Die Kleidung fiel Stück für Stück, enthüllte Körper, die durch Anstrengung, Disziplin und Leidenschaft geformt waren. Clara ließ ihre Hände über Daniels definierte Muskeln gleiten, spürte die Textur seiner Haut, die Wärme seines Körpers. Daniel wiederum erkundete jede Kurve Claras, jeden Zentimeter ihrer Haut, als wollte er sich jedes Detail einprägen.

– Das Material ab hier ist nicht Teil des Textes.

(* ===== verification/Queue.v ===== *)
(** storage/remote: the sending queue of remote write (queue_manager.go,
    ewma.go) as a system of steps, and the guarantees of its sharding. *)

From Stdlib Require Import SpecFloat.
From S2P Require Import Prelude GoString GoFmt Float Duration Labels LabelsFacts Relabel MapRelabel.

(** * Rates (ewma.go) *)

Record ewmaRate := mkEwma { newEvents : Z; alpha : float64; interval : Duration; lastRate : float64; init : bool }.

Definition newEWMARate (a : float64) (i : Duration) : ewmaRate := mkEwma 0 a i (of_Z 0) false.
Definition rate (r : ewmaRate) : float64 := lastRate r.

(** [Duration.Seconds] *)
Definition Seconds (d : Duration) : float64 :=
  fadd (of_Z (Z.quot d Second)) (fdiv (of_Z (Z.rem d Second)) (of_Z 1000000000)).

Definition tick (r : ewmaRate) : ewmaRate :=
  let instantRate := fdiv (of_Z (newEvents r)) (Seconds (interval r)) in
  mkEwma 0 (alpha r) (interval r)
    (if init r then fadd (lastRate r) (fmul (alpha r) (fsub instantRate (lastRate r))) else instantRate) true.

Definition incr (n : Z) (r : ewmaRate) : ewmaRate :=
  mkEwma (i64 (newEvents r + n)) (alpha r) (interval r) (lastRate r) (init r).

(** * Fingerprints (model/fnv.go, model/signature.go) *)

Definition offset64 : Z := 14695981039346656037.
Definition prime64 : Z := 1099511628211.
Definition hashAddByte (h b : Z) : Z := u64 (Z.lxor h b * prime64).
Fixpoint hashAdd (h : Z) (s : string) : Z :=
  match s with EmptyString => h | String c s' => hashAdd (hashAddByte h (rune c)) s' end.
Definition SeparatorByte : Z := 255.

Definition label_sum (kv : string * string) : Z :=
  hashAdd (hashAddByte (hashAdd offset64 kv.1) SeparatorByte) kv.2.

(** The loop over a map, in the order [kvs]. *)
Definition fingerprint_of (kvs : list (string * string)) : Z :=
  match kvs with [] => offset64 | _ => foldl (fun result kv => Z.lxor result (label_sum kv)) 0 kvs end.
Definition FastFingerprint (m : LabelSet) : Z := fingerprint_of (map_to_list m).

(** * Configuration and samples *)

(** config.QueueConfig *)
Record QueueConfig := mkQueueConfig {
  Capacity : Z; MaxShards : Z; MaxSamplesPerSend : Z; BatchSendDeadline : Duration;
  MaxRetries : Z; MinBackoff : Duration; MaxBackoff : Duration
}.

Definition DefaultQueueConfig : QueueConfig :=
  mkQueueConfig (100 * 1000) 1000 100 (5 * Second) 10 (30 * Millisecond) (100 * Millisecond).

(** model.Sample *)
Record RSample := mkRSample { r_Metric : LabelSet; r_Value : float64; r_Timestamp : Z }.

Definition fp (s : RSample) : Z := FastFingerprint (r_Metric s).

(** * Sending with retries *)

(** What [client.Store] answers: no error, an error that can be retried
    ([recoverableError]), or another one. *)
Inductive store_outcome := Stored | Recoverable | Unrecoverable.

Record send_result := mkSend { calls : nat; sleeps : list Duration; delivered : bool }.

(** The loop of [sendSamplesWithBackoff]: [n] retries are left, and the
    client has been called [k] times. *)
Fixpoint backoff_loop (cfg : QueueConfig) (store : nat -> store_outcome) (n k : nat) (backoff : Duration) : send_result :=
  match n with
  | O => mkSend k [] false
  | S n' =>
    match store k with
    | Stored => mkSend (S k) [] true
    | Unrecoverable => mkSend (S k) [] false
    | Recoverable =>
      let next := i64 (backoff * 2) in
      let next := if MaxBackoff cfg <? next then MaxBackoff cfg else next in
      let r := backoff_loop cfg store n' (S k) next in
      mkSend (calls r) (backoff :: sleeps r) (delivered r)
    end
  end.

Definition sendSamplesWithBackoff (cfg : QueueConfig) (store : nat -> store_outcome) : send_result :=
  backoff_loop cfg store (Z.to_nat (MaxRetries cfg)) 0 (MinBackoff cfg).

(** * Shards *)

(** A queue (the channel's buffer), the samples its goroutine holds, and
    whether the goroutine has returned. *)
Record shard := mkShard { queue : list RSample; pending : list RSample; exited : bool }.

(** [closed]: the channels are closed. *)
Record shards := mkShards { queues : list shard; started : bool; closed : bool }.

Definition newShards (n : Z) : shards :=
  mkShards (repeat (mkShard [] [] false) (Z.to_nat n)) false false.

(** [runShard], one branch of its [select] at a time: the shard afterwards
    and the batch it sends, if any. *)
Definition receive (cfg : QueueConfig) (sh : shard) : option (shard * option (list RSample)) :=
  match queue sh with
  | [] => None
  | s :: q =>
    let p := pending sh ++ [s] in
    if MaxSamplesPerSend cfg <=? Z.of_nat (length p) then
      let n := Z.to_nat (MaxSamplesPerSend cfg) in Some (mkShard q (drop n p) (exited sh), Some (take n p))
    else Some (mkShard q p (exited sh), None)
  end.

Definition flush (sh : shard) : option (list RSample) :=
  if (0 <? length (pending sh))%nat then Some (pending sh) else None.

Definition deadline (sh : shard) : option (shard * option (list RSample)) :=
  Some (mkShard (queue sh) [] (exited sh), flush sh).

(** The channel is closed and empty: flush and return. *)
Definition finish (sh : shard) : option (shard * option (list RSample)) :=
  match queue sh with
  | [] => Some (mkShard [] [] true, flush sh)
  | _ => None
  end.

(** * The manager *)

(** What [reshardLoop] is doing: waiting for a number, holding one it
    received, or in the middle of [reshard], before and after closing the old
    channels. *)
Inductive reshard_state :=
| Waiting | Received (n : Z) | Swapped (old : shards) | Stopping (old : shards).

(** The last three fields are not in the code: the samples put in queues and
    those dropped, and the batches sent with whether the storage took them. *)
Record QueueManager := mkQM {
  cur : shards; reshard : reshard_state; numShards : Z;
  samplesIn : ewmaRate; samplesOut : ewmaRate; samplesOutDuration : ewmaRate; integralAccumulator : float64;
  accepted : list RSample; dropped : list RSample; sent : list (list RSample * bool)
}.

Definition ewmaWeight : float64 := of_decimal false 2 (-1).
Definition shardUpdateDuration : Duration := 10 * Second.

Definition NewQueueManager : QueueManager :=
  let r := newEWMARate ewmaWeight shardUpdateDuration in
  mkQM (newShards 1) Waiting 1 r r r (of_Z 0) [] [] [].

Definition set_cur (f : shards -> shards) (t : QueueManager) : QueueManager :=
  mkQM (f (cur t)) (reshard t) (numShards t) (samplesIn t) (samplesOut t) (samplesOutDuration t)
    (integralAccumulator t) (accepted t) (dropped t) (sent t).
Definition set_reshard (r : reshard_state) (t : QueueManager) : QueueManager :=
  mkQM (cur t) r (numShards t) (samplesIn t) (samplesOut t) (samplesOutDuration t)
    (integralAccumulator t) (accepted t) (dropped t) (sent t).

(** [sendSamples]; it took the time [d]. *)
Definition sendSamples (cfg : QueueConfig) (store : nat -> store_outcome) (d : Duration)
    (batch : list RSample) (t : QueueManager) : QueueManager :=
  mkQM (cur t) (reshard t) (numShards t) (samplesIn t)
    (incr (Z.of_nat (length batch)) (samplesOut t)) (incr d (samplesOutDuration t)) (integralAccumulator t)
    (accepted t) (dropped t) (sent t ++ [(batch, delivered (sendSamplesWithBackoff cfg store))]).

(** * The number of shards *)

(** [math.Ceil] as an integer; [None] for infinities and NaN. *)
Definition ceil (f : float64) : option Z :=
  match num f with
  | S754_zero _ => Some 0
  | S754_finite s m e =>
    let v := if s then Z.neg m else Z.pos m in
    Some (if 0 <=? e then v * 2 ^ e else - ((- v) / 2 ^ (- e)))
  | _ => None
  end.

Section manager.
Context `{RE : Regexp} `{RR : !RegexpReplace} `{M5 : MD5}.
Variable range_map : LabelSet -> list (string * string).

(** What converting a float that no [int] represents gives: the language
    leaves it to the implementation. *)
Variable int_overflow : float64 -> Z.

Definition float_to_int (f : float64) : Z :=
  match ceil f with
  | Some z => if (min_int64 <=? z) && (z <=? max_int64) then z else int_overflow f
  | None => int_overflow f
  end.

Definition clamp_shards (cfg : QueueConfig) (n : Z) : Z :=
  if MaxShards cfg <? n then MaxShards cfg else if n <? 1 then 1 else n.

(** The number of shards that the rates ask for, [None] when there is no
    reason to change. *)
Definition desired_shards (cfg : QueueConfig) (t : QueueManager) : option Z :=
  let si := rate (samplesIn t) in
  let so := rate (samplesOut t) in
  let samplesPending := fsub si so in
  if fle so (of_Z 0) then None
  else
    let timePerSample := fdiv (rate (samplesOutDuration t)) so in
    let desired := fdiv (fmul timePerSample (fadd (fadd si samplesPending) (integralAccumulator t))) (of_Z Second) in
    let lowerBound := fmul (of_Z (numShards t)) (of_decimal false 7 (-1)) in
    let upperBound := fmul (of_Z (numShards t)) (of_decimal false 13 (-1)) in
    if fle lowerBound desired && fle desired upperBound then None
    else
      let n := clamp_shards cfg (float_to_int desired) in
      if n =? numShards t then None else Some n.

(** [calculateDesiredShards]; [ready] is whether [reshardLoop] receives. *)
Definition calculateDesiredShards (cfg : QueueConfig) (ready : bool) (t : QueueManager) : QueueManager :=
  let si := tick (samplesIn t) in
  let so := tick (samplesOut t) in
  let sd := tick (samplesOutDuration t) in
  let samplesPending := fsub (rate si) (rate so) in
  let ia := fadd (integralAccumulator t) (fmul samplesPending (of_decimal false 1 (-1))) in
  let t' := mkQM (cur t) (reshard t) (numShards t) si so sd ia (accepted t) (dropped t) (sent t) in
  match desired_shards cfg t' with
  | Some n => if ready then mkQM (cur t) (Received n) n si so sd ia (accepted t) (dropped t) (sent t) else t'
  | None => t'
  end.

(** * The steps of the system *)

(** One step of the manager's goroutines or of its callers. *)
Inductive which := Cur | Old.
Inductive event :=
| Append (s : RSample)
| Start
| Tick (ready : bool)
| Swap | CloseOld | StartNew
| Receive (w : which) (i : nat) (d : Duration) (store : nat -> store_outcome)
| Deadline (w : which) (i : nat) (d : Duration) (store : nat -> store_outcome)
| Exit (w : which) (i : nat) (d : Duration) (store : nat -> store_outcome)
| Stop.

(** [Disabled]: the step cannot happen in this state. *)
Inductive outcome := Next (t : QueueManager) | Disabled | Panic.

Definition mapi_shard (i : nat) (sh : shard) (g : shards) : shards :=
  mkShards (<[i := sh]> (queues g)) (started g) (closed g).

(** [enqueue]: the remainder of the fingerprint chooses the shard; a full
    queue drops the sample.  With no shards the division panics, and so does
    sending on a closed channel. *)
Definition enqueue (cfg : QueueConfig) (s : RSample) (t : QueueManager) : outcome :=
  let t := mkQM (cur t) (reshard t) (numShards t) (incr 1 (samplesIn t)) (samplesOut t) (samplesOutDuration t)
             (integralAccumulator t) (accepted t) (dropped t) (sent t) in
  match Z.of_nat (length (queues (cur t))) with
  | 0 => Panic
  | n =>
    let i := Z.to_nat (fp s mod n) in
    match queues (cur t) !! i with
    | None => Panic
    | Some sh =>
      if closed (cur t) then Panic
      else if Z.of_nat (length (queue sh)) <? Capacity cfg
      then Next (mkQM (mapi_shard i (mkShard (queue sh ++ [s]) (pending sh) (exited sh)) (cur t)) (reshard t) (numShards t)
                  (samplesIn t) (samplesOut t) (samplesOutDuration t) (integralAccumulator t)
                  (accepted t ++ [s]) (dropped t) (sent t))
      else Next (mkQM (cur t) (reshard t) (numShards t) (samplesIn t) (samplesOut t) (samplesOutDuration t)
                  (integralAccumulator t) (accepted t) (dropped t ++ [s]) (sent t))
    end
  end.

(** [Append]: external labels that the metric lacks, then relabelling. *)
Definition append (cfg : QueueConfig) (externalLabels : LabelSet) (relabelConfigs : list RelabelConfig)
    (s : RSample) (t : QueueManager) : outcome :=
  match process_set range_map (r_Metric s ∪ externalLabels) relabelConfigs with
  | None => Panic
  | Some None => Next t
  | Some (Some m) => enqueue cfg (mkRSample m (r_Value s) (r_Timestamp s)) t
  end.

Definition get_shards (w : which) (t : QueueManager) : option shards :=
  match w, reshard t with
  | Cur, _ => Some (cur t)
  | Old, (Swapped old | Stopping old) => Some old
  | Old, _ => None
  end.

Definition set_shards (w : which) (g : shards) (t : QueueManager) : QueueManager :=
  match w with
  | Cur => set_cur (fun _ => g) t
  | Old => set_reshard (match reshard t with Swapped _ => Swapped g | Stopping _ => Stopping g | r => r end) t
  end.

(** A step of the goroutine of shard [i]. *)
Definition shard_step (cfg : QueueConfig) (w : which) (i : nat) (d : Duration) (store : nat -> store_outcome)
    (op : shard -> option (shard * option (list RSample))) (t : QueueManager) : outcome :=
  match get_shards w t with
  | None => Disabled
  | Some g =>
    match queues g !! i with
    | None => Disabled
    | Some sh =>
      if negb (started g) || exited sh then Disabled
      else match op sh with
           | None => Disabled
           | Some (sh', ob) =>
             let t' := set_shards w (mapi_shard i sh' g) t in
             Next (match ob with Some b => sendSamples cfg store d b t' | None => t' end)
           end
    end
  end.

Definition is_closed (w : which) (t : QueueManager) : bool :=
  match get_shards w t with Some g => closed g | None => false end.

Definition close (g : shards) : shards := mkShards (queues g) (started g) true.
Definition start (g : shards) : shards := mkShards (queues g) true (closed g).

Definition running (t : QueueManager) : bool :=
  negb (closed (cur t)) && match reshard t with Waiting => started (cur t) | _ => true end.

Definition step (cfg : QueueConfig) (externalLabels : LabelSet) (relabelConfigs : list RelabelConfig)
    (ev : event) (t : QueueManager) : outcome :=
  match ev with
  | Append s => append cfg externalLabels relabelConfigs s t
  | Start => match reshard t with
             | Waiting => if started (cur t) || closed (cur t) then Disabled else Next (set_cur start t)
             | _ => Disabled
             end
  | Tick ready =>
    if running t
    then Next (calculateDesiredShards cfg
                 (ready && match reshard t with Waiting => true | _ => false end) t)
    else Disabled
  | Swap => match reshard t with
            | Received n => Next (set_reshard (Swapped (cur t)) (set_cur (fun _ => newShards n) t))
            | _ => Disabled
            end
  | CloseOld => match reshard t with Swapped old => Next (set_reshard (Stopping (close old)) t) | _ => Disabled end
  | StartNew => match reshard t with
                | Stopping old => if forallb exited (queues old) then Next (set_reshard Waiting (set_cur start t)) else Disabled
                | _ => Disabled
                end
  | Receive w i d store => shard_step cfg w i d store (receive cfg) t
  | Deadline w i d store => shard_step cfg w i d store deadline t
  | Exit w i d store => if is_closed w t then shard_step cfg w i d store finish t else Disabled
  | Stop => match reshard t with
            | Waiting => if started (cur t) && negb (closed (cur t)) then Next (set_cur close t) else Disabled
            | _ => Disabled
            end
  end.

Fixpoint run (cfg : QueueConfig) (externalLabels : LabelSet) (relabelConfigs : list RelabelConfig)
    (evs : list event) (t : QueueManager) : outcome :=
  match evs with
  | [] => Next t
  | ev :: evs' =>
    match step cfg externalLabels relabelConfigs ev t with
    | Next t' => run cfg externalLabels relabelConfigs evs' t'
    | o => o
    end
  end.
End manager.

Als sie sich schließlich vereinigten, war es mit einer Intensität, die ihnen den Atem raubte. Die Bewegungen waren synchronisiert, fast choreografiert, als würden sich ihre Körper schon seit Jahren kennen. Jede Berührung, jedes Stöhnen, jeder Seufzer war eine Bestätigung dessen, was beide bereits wussten: Es war nicht nur Begierde. Es war etwas Tieferes, etwas, das über die körperliche Anziehung hinausging.
Danach, als sie keuchend und zufrieden zwischen Kisten und Geräten auf dem Boden lagen, strich Clara mit den Fingern über Daniels Brust und spürte den schnellen Rhythmus seines Herzschlags.
— Was war das? — fragte sie, obwohl sie die Antwort bereits kannte.
Daniel drehte den Kopf zu ihr und lächelte zufrieden. — Das war wir beide, die gemeinsam verbrennen.
Clara lachte, und der Klang hallte in dem kleinen Raum wider. — Ich glaube, wir brauchen mehr Endorphine.
Daniel zog sie näher zu sich heran und küsste sie sanft. — Dann lass uns weiterlaufen.
Und so entdeckten sie zwischen Sätzen und Seufzern, dass die Leidenschaft manchmal dort entsteht, wo man sie am wenigsten erwartet. Und dass es am Ende nicht darauf ankommt, wie viel Gewicht man stemmt, sondern wie sehr man bereit ist, sich hinzugeben.